▶ _Exercise goal_: For each line in the records that contains "Fixpoint", make a copy.

----------------

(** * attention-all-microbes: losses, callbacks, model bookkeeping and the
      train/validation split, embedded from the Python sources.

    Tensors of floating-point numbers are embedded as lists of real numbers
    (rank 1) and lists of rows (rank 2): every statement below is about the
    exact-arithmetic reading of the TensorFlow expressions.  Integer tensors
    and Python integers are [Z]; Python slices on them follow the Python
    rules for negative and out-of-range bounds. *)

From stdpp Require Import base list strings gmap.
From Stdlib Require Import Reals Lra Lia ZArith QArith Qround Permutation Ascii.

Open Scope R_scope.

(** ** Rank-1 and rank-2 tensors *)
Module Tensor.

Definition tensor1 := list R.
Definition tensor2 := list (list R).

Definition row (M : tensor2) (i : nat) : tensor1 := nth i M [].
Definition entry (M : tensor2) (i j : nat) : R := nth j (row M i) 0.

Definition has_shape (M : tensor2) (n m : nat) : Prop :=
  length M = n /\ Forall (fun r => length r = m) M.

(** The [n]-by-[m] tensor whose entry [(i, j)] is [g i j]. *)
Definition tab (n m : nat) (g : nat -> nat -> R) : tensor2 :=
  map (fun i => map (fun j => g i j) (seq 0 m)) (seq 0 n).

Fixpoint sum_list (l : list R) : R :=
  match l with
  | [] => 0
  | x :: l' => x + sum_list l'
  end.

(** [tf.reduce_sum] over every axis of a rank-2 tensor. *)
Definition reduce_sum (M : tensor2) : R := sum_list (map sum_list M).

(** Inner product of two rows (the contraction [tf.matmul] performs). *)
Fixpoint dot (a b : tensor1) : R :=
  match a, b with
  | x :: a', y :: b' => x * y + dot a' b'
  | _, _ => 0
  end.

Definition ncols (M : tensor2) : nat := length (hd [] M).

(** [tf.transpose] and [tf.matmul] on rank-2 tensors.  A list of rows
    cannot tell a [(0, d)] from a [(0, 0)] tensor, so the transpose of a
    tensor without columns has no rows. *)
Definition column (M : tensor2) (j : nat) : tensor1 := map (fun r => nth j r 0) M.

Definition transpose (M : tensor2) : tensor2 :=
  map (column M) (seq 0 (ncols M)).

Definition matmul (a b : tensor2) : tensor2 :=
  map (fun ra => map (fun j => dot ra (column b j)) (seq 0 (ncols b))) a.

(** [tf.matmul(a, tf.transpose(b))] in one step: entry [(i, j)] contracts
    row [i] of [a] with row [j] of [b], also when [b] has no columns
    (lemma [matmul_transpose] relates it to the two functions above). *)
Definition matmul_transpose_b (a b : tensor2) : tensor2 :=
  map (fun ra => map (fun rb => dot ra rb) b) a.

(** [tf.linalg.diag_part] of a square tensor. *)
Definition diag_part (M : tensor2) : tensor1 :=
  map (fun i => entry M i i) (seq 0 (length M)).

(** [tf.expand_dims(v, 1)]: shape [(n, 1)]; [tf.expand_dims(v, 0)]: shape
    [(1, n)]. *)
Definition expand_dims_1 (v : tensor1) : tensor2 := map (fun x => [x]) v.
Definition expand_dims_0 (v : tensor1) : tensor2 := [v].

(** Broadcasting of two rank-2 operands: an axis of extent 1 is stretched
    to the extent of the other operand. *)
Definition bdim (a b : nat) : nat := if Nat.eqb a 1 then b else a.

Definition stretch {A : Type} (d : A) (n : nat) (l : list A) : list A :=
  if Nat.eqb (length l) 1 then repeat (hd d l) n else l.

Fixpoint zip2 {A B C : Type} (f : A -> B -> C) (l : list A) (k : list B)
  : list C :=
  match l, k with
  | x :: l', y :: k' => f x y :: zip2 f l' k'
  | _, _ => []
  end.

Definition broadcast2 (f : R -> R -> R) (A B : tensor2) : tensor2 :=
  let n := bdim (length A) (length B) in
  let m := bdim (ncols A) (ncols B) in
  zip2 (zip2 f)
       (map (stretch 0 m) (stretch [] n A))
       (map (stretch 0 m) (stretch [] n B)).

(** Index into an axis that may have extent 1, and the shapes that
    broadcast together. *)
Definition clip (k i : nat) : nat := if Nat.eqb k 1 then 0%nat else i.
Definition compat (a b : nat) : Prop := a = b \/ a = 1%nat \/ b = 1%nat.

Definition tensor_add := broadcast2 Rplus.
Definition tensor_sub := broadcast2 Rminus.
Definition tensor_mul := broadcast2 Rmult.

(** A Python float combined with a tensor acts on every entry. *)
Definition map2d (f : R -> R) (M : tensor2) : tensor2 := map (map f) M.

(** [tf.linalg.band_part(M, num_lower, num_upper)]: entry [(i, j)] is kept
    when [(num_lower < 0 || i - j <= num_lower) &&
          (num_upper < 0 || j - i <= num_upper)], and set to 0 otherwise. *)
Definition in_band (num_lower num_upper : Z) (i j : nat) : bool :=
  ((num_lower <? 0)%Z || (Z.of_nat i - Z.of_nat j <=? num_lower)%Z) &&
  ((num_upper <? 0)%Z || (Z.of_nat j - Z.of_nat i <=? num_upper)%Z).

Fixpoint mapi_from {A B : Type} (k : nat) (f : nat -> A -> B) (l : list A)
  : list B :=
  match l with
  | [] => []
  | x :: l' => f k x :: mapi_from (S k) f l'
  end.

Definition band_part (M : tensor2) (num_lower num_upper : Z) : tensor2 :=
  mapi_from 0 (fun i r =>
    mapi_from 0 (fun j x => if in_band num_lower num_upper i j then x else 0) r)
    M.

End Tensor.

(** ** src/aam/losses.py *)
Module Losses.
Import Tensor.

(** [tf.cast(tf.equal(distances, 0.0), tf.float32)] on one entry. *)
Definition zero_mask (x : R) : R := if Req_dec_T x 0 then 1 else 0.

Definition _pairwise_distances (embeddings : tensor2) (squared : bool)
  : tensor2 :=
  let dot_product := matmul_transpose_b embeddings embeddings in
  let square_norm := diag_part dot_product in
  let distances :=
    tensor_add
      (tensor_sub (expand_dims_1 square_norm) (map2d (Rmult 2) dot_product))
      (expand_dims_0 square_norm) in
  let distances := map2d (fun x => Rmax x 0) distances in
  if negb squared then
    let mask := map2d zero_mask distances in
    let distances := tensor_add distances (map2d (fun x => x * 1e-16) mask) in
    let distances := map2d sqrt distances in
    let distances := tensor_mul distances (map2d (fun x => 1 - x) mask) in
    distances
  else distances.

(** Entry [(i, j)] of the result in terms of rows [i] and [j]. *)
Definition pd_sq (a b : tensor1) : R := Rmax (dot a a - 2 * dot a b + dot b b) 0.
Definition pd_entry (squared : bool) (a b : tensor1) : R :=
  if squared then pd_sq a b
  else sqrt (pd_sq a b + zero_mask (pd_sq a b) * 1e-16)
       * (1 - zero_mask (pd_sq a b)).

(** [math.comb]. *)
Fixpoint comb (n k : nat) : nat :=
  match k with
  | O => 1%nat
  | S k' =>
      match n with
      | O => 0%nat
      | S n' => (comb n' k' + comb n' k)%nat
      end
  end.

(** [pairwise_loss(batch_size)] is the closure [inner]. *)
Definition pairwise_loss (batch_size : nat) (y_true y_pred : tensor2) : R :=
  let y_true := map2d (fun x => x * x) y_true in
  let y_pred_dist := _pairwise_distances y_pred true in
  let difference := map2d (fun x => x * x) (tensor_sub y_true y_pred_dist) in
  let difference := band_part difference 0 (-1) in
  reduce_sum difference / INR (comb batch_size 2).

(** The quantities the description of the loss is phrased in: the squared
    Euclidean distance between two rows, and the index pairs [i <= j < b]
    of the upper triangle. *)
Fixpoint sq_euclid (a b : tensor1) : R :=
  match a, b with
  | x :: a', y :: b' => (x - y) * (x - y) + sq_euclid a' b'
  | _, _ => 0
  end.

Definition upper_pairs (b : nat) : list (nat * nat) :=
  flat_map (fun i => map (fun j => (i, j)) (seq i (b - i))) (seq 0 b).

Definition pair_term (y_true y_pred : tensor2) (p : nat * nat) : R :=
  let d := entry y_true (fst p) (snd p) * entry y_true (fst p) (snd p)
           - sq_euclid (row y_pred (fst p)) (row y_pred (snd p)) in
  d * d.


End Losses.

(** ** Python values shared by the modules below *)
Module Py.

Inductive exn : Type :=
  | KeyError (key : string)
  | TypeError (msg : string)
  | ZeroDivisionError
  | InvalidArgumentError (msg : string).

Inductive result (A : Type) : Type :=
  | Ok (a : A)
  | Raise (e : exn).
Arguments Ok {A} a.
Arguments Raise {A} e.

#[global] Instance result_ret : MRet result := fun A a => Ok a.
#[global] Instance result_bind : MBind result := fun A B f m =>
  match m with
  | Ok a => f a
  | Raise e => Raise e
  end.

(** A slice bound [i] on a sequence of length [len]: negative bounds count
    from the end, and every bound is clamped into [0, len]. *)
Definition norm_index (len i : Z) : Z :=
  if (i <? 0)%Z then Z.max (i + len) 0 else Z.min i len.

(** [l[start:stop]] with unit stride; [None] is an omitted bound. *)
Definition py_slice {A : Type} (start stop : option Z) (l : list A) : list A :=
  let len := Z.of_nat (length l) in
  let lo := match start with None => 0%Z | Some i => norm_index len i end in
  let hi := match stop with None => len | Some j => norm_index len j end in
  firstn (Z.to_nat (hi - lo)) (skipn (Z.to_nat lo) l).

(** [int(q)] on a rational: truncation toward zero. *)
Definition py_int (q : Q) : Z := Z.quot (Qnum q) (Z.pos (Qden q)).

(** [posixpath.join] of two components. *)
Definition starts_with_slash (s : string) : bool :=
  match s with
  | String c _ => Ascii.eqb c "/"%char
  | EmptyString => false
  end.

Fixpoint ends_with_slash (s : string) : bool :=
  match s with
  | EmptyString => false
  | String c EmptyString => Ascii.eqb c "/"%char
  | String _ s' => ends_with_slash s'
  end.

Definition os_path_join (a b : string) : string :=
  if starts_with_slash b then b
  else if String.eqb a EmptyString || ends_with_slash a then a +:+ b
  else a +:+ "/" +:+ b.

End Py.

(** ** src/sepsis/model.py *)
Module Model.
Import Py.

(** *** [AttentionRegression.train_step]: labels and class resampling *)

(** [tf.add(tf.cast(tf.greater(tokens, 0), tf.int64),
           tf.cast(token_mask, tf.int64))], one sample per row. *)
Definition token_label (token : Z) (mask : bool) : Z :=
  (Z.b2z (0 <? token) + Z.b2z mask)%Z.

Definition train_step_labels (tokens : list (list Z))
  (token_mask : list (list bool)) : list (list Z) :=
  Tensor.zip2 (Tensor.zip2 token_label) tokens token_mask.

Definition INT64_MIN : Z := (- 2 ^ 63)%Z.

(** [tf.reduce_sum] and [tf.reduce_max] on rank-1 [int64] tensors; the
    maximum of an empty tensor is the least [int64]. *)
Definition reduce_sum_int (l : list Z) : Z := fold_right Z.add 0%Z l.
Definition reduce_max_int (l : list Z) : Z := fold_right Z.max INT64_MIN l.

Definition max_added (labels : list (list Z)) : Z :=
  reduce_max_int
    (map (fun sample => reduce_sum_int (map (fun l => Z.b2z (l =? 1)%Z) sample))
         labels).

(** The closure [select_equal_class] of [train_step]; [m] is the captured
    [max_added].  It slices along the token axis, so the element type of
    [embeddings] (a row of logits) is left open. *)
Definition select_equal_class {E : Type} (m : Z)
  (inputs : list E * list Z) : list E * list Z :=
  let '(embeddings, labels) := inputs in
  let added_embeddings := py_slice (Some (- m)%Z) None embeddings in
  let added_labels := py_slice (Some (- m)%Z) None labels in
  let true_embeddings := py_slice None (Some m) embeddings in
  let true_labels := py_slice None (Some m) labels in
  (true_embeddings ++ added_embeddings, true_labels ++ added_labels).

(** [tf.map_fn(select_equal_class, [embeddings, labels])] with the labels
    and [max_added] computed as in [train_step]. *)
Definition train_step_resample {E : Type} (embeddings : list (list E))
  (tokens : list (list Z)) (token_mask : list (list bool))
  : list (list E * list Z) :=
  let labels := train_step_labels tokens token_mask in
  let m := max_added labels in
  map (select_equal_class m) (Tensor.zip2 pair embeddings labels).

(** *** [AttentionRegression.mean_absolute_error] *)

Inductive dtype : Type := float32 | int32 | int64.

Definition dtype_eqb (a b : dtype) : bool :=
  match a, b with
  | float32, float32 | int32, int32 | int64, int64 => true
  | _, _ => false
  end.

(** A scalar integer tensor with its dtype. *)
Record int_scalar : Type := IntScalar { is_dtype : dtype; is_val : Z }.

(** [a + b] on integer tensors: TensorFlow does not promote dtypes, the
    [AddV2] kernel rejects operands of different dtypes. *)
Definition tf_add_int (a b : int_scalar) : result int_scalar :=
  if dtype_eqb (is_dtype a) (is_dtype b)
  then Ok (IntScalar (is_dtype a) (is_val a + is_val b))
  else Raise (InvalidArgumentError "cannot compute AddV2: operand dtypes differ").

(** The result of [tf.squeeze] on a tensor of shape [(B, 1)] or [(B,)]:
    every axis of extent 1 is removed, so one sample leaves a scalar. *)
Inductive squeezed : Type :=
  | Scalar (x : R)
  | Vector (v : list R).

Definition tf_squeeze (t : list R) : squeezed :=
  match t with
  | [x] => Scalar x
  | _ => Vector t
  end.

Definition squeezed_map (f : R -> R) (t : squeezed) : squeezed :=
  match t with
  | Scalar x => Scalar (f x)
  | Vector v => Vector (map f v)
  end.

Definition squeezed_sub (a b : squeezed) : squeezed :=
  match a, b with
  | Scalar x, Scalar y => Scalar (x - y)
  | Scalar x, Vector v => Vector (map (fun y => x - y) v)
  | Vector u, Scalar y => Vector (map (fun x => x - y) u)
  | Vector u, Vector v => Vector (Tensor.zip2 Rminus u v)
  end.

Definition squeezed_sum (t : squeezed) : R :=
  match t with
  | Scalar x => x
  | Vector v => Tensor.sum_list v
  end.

----------------

▶ _Response to the exercise_:
Fixpoint sum_list (l : list R) : R :=
Fixpoint dot (a b : tensor1) : R :=
Fixpoint zip2 {A B C : Type} (f : A -> B -> C) (l : list A) (k : list B)
Fixpoint mapi_from {A B : Type} (k : nat) (f : nat -> A -> B) (l : list A)
Fixpoint comb (n k : nat) : nat :=
Fixpoint sq_euclid (a b : tensor1) : R :=
Fixpoint ends_with_slash (s : string) : bool :=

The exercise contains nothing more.